*Task prompt*
Reproduce, exactly, the lines of the material below from the line containing "by (simpl in Hin;" through the line containing "post_lift. unfold str_utf8.", with both end lines included and nothing else.

···

Lemma message_nc_type (n : Z) :
  format "invalid nc_type code {!r}" [AInt n]
  = Ok ("invalid nc_type code " ++ str_int n)%string.
Proof. reflexivity. Qed.

Lemma message_name (n : Z) :
  format "expected name nelems, but found {!r}" [AInt n]
  = Ok ("expected name nelems, but found " ++ str_int n)%string.
Proof. reflexivity. Qed.

Lemma append_assoc (a b c : string) :
  ((a ++ b) ++ c = a ++ (b ++ c))%string.
Proof. induction a as [|x a IH]; simpl; [|rewrite IH]; reflexivity. Qed.

Lemma format_go_literal (lit : string) (args : list fmtarg) (auto : nat) :
  no_braces lit = true ->
  forall out, format_go lit None args auto out = Ok (out ++ lit)%string.
Proof.
  induction lit as [|c lit IH]; simpl; intros H out.
  - f_equal. induction out as [|x out IHo]; simpl; congruence.
  - apply andb_true_iff in H as [H H3]. apply andb_true_iff in H as [H1 H2].
    apply negb_true_iff in H1, H2. rewrite H1, H2.
    rewrite (IH H3), append_assoc. reflexivity.
Qed.

Lemma format_go_literal_prefix (lit rest : string) (args : list fmtarg)
    (auto : nat) :
  no_braces lit = true ->
  forall out,
    format_go (lit ++ rest) None args auto out
    = format_go rest None args auto (out ++ lit)%string.
Proof.
  induction lit as [|c lit IH]; simpl; intros H out.
  - f_equal. induction out as [|x out IHo]; simpl; congruence.
  - apply andb_true_iff in H as [H H3]. apply andb_true_iff in H as [H1 H2].
    apply negb_true_iff in H1, H2. rewrite H1, H2.
    rewrite (IH H3), append_assoc. reflexivity.
Qed.

(** The line that [var_list] prints. *)
Lemma message_vars (n pos : Z) :
  format "{} vars at {}" [AInt n; AInt pos]
  = Ok (str_int n ++ " vars at " ++ str_int pos)%string.
Proof.
  change (format "{} vars at {}" [AInt n; AInt pos])
    with (format_go (" vars at " ++ "{}") None [AInt n; AInt pos] 1
            (str_int n)).
  rewrite format_go_literal_prefix by reflexivity.
  rewrite <- append_assoc. reflexivity.
Qed.

Lemma message_version (v : Z) :
  format "VERSION byte {:#x} is not acceptable" [AInt v]
  = Ok ("VERSION byte " ++ hex_int v ++ " is not acceptable")%string.
Proof.
  change (format "VERSION byte {:#x} is not acceptable" [AInt v])
    with (format_go " is not acceptable" None [AInt v] 1
            ("VERSION byte " ++ hex_int v)%string).
  rewrite format_go_literal by reflexivity.
  rewrite append_assoc. reflexivity.
Qed.

Lemma message_absent (list_name : string) (n : list byte) :
  In list_name ["dim_list"; "att_list"; "var_list"] ->
  format ("expected ABSENT for " ++ list_name ++ ", but found {!r}")%string
    [ABytes n]
  = Ok ("expected ABSENT for " ++ list_name ++ ", but found "
        ++ repr_bytes n)%string.
Proof.
  simpl. intros [<-|[<-|[<-|[]]]]; reflexivity.
Qed.

Lemma message_dim_tag (b : list byte) :
  format "expected NC_DIMENSON for dim_list, but found {!r}" [ABytes b]
  = Ok ("expected NC_DIMENSON for dim_list, but found " ++ repr_bytes b)%string.
Proof. reflexivity. Qed.

Lemma message_att_tag (b : list byte) :
  format "expected NC_ATTRIBUTE for att_list, but found {!r}" [ABytes b]
  = Ok ("expected NC_ATTRIBUTE for att_list, but found " ++ repr_bytes b)%string.
Proof. reflexivity. Qed.

Lemma raise_FormatError_Ok {A} (template msg : string)
    (args : list fmtarg) (w : world) :
  format template args = Ok msg ->
  @raise_FormatError A template args w = (Raise (FormatError msg), w).
Proof. intros H. unfold raise_FormatError. rewrite H. reflexivity. Qed.

Lemma post_raise_FormatError {A} (template msg : string)
    (args : list fmtarg) (Q : A -> Prop) (E : error -> Prop) :
  format template args = Ok msg ->
  E (FormatError msg) ->
  post (@raise_FormatError A template args) Q E.
Proof.
  intros H HE w. rewrite (raise_FormatError_Ok _ _ _ _ H). exact HE.
Qed.

(** ** What each step returns and what it raises *)

Lemma error_classes (e : error) :
  (field_error e -> name_error e)
  /\ (name_error e -> record_error e)
  /\ (record_error e -> list_error e)
  /\ (list_error e -> header_error e).
Proof. unfold header_error, list_error, record_error, name_error. tauto. Qed.

(** Use the outcome of a step inside a larger one. *)
Ltac post_call H :=
  eapply post_bind;
  [ eapply post_weaken;
    [ apply H
    | intros ? HQ; exact HQ
    | intros ? HE;
      unfold header_error, list_error, record_error, name_error in *;
      tauto ]
  | ].

Ltac post_read4 :=
  eapply post_bind;
  [apply (post_read 4); [lia | exact served_4] | intros ? _].

Lemma post_unpack_i_struct (b : list byte) :
  post (lift (unpack_i b)) int32 (fun e => e = StructError).
Proof.
  apply post_lift. destruct (unpack_i b) as [n|e] eqn:E.
  - apply (unpack_i_inv _ _ E).
  - unfold unpack_i in E. destruct (Nat.eqb _ _); [discriminate|].
    injection E as <-. reflexivity.
Qed.

Lemma post_unpack_i (b : list byte) :
  post (lift (unpack_i b)) int32 field_error.
Proof.
  eapply post_weaken; [apply post_unpack_i_struct | auto |].
  intros e ->. left; reflexivity.
Qed.

Lemma is_FormatError (msg : string) : field_error (FormatError msg).
Proof. right; eauto. Qed.

Ltac in_class_go :=
  first [ reflexivity | eexists; reflexivity
        | left; in_class_go | right; in_class_go ].

(** One class of errors lies within a wider one. *)
Ltac class_up :=
  let HE := fresh "HE" in
  intros ? HE; cbv beta in HE;
  unfold header_error, list_error, record_error, name_error in *; tauto.

(** Membership of a given exception in one of the classes of errors. *)
Ltac in_class :=
  unfold header_error, list_error, record_error, name_error, field_error;
  in_class_go.

Lemma int32_nonneg (n : Z) : int32 n -> (n <? 0) = false -> count32 n.
Proof. unfold int32, count32. intros H E. apply Z.ltb_ge in E. lia. Qed.

Lemma non_neg_post : post non_neg count32 field_error.
Proof.
  unfold non_neg. post_read4. post_call post_unpack_i. intros n Hn.
  destruct (n <? 0) eqn:E.
  - apply (post_raise_FormatError _ _ _ _ _ (message_non_neg n)).
    apply is_FormatError.
  - apply post_ret. apply int32_nonneg; assumption.
Qed.

Lemma dim_length_post : post dim_length count32 field_error.
Proof.
  unfold dim_length. post_read4. post_call post_unpack_i. intros n Hn.
  destruct (n <? 0) eqn:E.
  - apply (post_raise_FormatError _ _ _ _ _ (message_dim_length n)).
    apply is_FormatError.
  - apply post_ret. apply int32_nonneg; assumption.
Qed.

Lemma nc_type_post :
  post nc_type (fun type => In type known_types) field_error.
Proof.
  unfold nc_type. post_read4. post_call post_unpack_i. intros x Hx.
  destruct (negb _).
  - apply (post_raise_FormatError _ _ _ _ _ (message_nc_type x)).
    apply is_FormatError.
  - repeat (match goal with |- post (if ?c then _ else _) _ _ =>
                      destruct c end);
      apply post_ret; simpl; tauto.
Qed.

(** When [values] returns, for a type that [nc_type] names and a count
    that is not negative, it returns exactly that many items; all it
    raises is [struct.error] or the refusal of its buffer. *)
Lemma values_post (type : string) (nelems : Z) :
  In type known_types -> 0 <= nelems ->
  post (values type nelems) (is_array type nelems)
       (fun e => e = StructError \/ e = MemoryError \/ e = OverflowError).
Proof.
  intros Hin Hn w.
  assert (Hp : 0 <= 4 * ((nelems * width type + 3) / 4)).
  { assert (0 <= width type)
      by (simpl in Hin;
          destruct Hin as [<-|[<-|[<-|[<-|[<-|[<-|[]]]]]]];
          vm_compute; discriminate).
    destruct (span_bounds (nelems * width type) ltac:(nia)). nia. }
  destruct (read (4 * ((nelems * width type + 3) / 4)) w)
    as [[b|e] w'] eqn:Hread.
  - rewrite (values_read _ _ _ _ _ Hin Hn Hread).
    destruct (Nat.eqb_spec (length b)
                (Z.to_nat (4 * ((nelems * width type + 3) / 4)))).
    + apply is_array_value; assumption.
    + simpl. auto.
  - rewrite (values_refused _ _ _ _ _ Hin Hread). simpl.
    destruct (read_Raise _ _ _ _ Hp Hread) as [He _]. tauto.
Qed.

Lemma name_post : post name is_text name_error.
Proof.
  unfold name. post_read4. post_call post_unpack_i. intros n Hn.
  destruct (n <? 0) eqn:E.
  - apply (post_raise_FormatError _ _ _ _ _ (message_name n)).
    in_class.
  - apply Z.ltb_ge in E.
    eapply post_bind;
      [ apply post_read;
        [ apply Z.mul_nonneg_nonneg; [lia | apply Z.div_pos; lia]
        | apply served_span; apply Hn ]
      | intros padded_name _ ].
    eapply post_bind with (P := is_text).
    + apply post_lift. unfold str_utf8.
      destruct (utf8_valid _) eqn:Ev.
      * unfold is_text. rewrite list_byte_of_string_of_list_byte. exact Ev.
      * right; reflexivity.
    + intros s Hs. destruct (negb _).
      * apply post_raise. in_class.
      * apply post_ret. exact Hs.
Qed.

Lemma dim_post : post dim is_dim name_error.
Proof.
  unfold dim. post_call name_post. intros n _.
  post_call dim_length_post. intros l Hl.
  apply post_ret. unfold is_dim. eauto.
Qed.

Lemma attr_post : post attr is_attr record_error.
Proof.
  unfold attr. post_call name_post. intros attr_name _.
  post_call nc_type_post. intros type Ht.
  post_call non_neg_post. intros n Hn.
  eapply post_bind.
  - eapply post_weaken;
      [ apply (values_post type n Ht); apply Hn
      | intros ? HQ; exact HQ
      | intros ? HE; cbv beta in HE;
        unfold list_error, record_error, name_error, field_error; tauto ].
  - intros vs Hvs. apply post_ret.
    exists attr_name, type, n, vs. auto.
Qed.

Lemma att_list_post :
  post att_list (fun v => exists l, v = VList l /\ Forall is_attr l)
       list_error.
Proof.
  unfold att_list. post_read4.
  match goal with |- post (if ?c then _ else _) _ _ => destruct c end.
  - post_read4.
    match goal with |- post (if ?c then _ else _) _ _ => destruct c end.
    + apply (post_raise_FormatError _ _ _ _ _
               (message_absent "att_list" _ ltac:(simpl; tauto))).
      in_class.
    + eapply post_bind with (P := fun _ => False).
      * apply post_lift. simpl. in_class.
      * intros _ [].
  - match goal with |- post (if ?c then _ else _) _ _ => destruct c end.
    + apply (post_raise_FormatError _ _ _ _ _ (message_att_tag _)).
      in_class.
    + post_call non_neg_post. intros n Hn.
      eapply post_bind.
      * apply post_repeatM.
        eapply post_weaken;
          [ apply attr_post | intros ? HQ; exact HQ
          | class_up ].
      * intros l [Hl _]. apply post_ret. eauto.
Qed.

Lemma var_post : post var is_var list_error.
Proof.
  unfold var. post_call name_post. intros var_name _.
  post_call non_neg_post. intros n Hn.
  eapply post_bind.
  { apply post_repeatM.
    eapply post_weaken;
      [ apply non_neg_post | intros ? HQ; exact HQ
      | class_up ]. }
  intros dimensions _.
  post_call att_list_post. intros var_attr (atts & -> & Hatts).
  post_call nc_type_post. intros type _.
  post_call non_neg_post. intros vsize Hvsize.
  post_call non_neg_post. intros begin Hbegin.
  apply post_ret. exists var_name, atts, vsize, begin. auto.
Qed.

···

*Exercise answer*
      by (simpl in Hin;
          destruct Hin as [<-|[<-|[<-|[<-|[<-|[<-|[]]]]]]];
          vm_compute; discriminate).
    destruct (span_bounds (nelems * width type) ltac:(nia)). nia. }
  destruct (read (4 * ((nelems * width type + 3) / 4)) w)
    as [[b|e] w'] eqn:Hread.
  - rewrite (values_read _ _ _ _ _ Hin Hn Hread).
    destruct (Nat.eqb_spec (length b)
                (Z.to_nat (4 * ((nelems * width type + 3) / 4)))).
    + apply is_array_value; assumption.
    + simpl. auto.
  - rewrite (values_refused _ _ _ _ _ Hin Hread). simpl.
    destruct (read_Raise _ _ _ _ Hp Hread) as [He _]. tauto.
Qed.

Lemma name_post : post name is_text name_error.
Proof.
  unfold name. post_read4. post_call post_unpack_i. intros n Hn.
  destruct (n <? 0) eqn:E.
  - apply (post_raise_FormatError _ _ _ _ _ (message_name n)).
    in_class.
  - apply Z.ltb_ge in E.
    eapply post_bind;
      [ apply post_read;
        [ apply Z.mul_nonneg_nonneg; [lia | apply Z.div_pos; lia]
        | apply served_span; apply Hn ]
      | intros padded_name _ ].
    eapply post_bind with (P := is_text).
    + apply post_lift. unfold str_utf8.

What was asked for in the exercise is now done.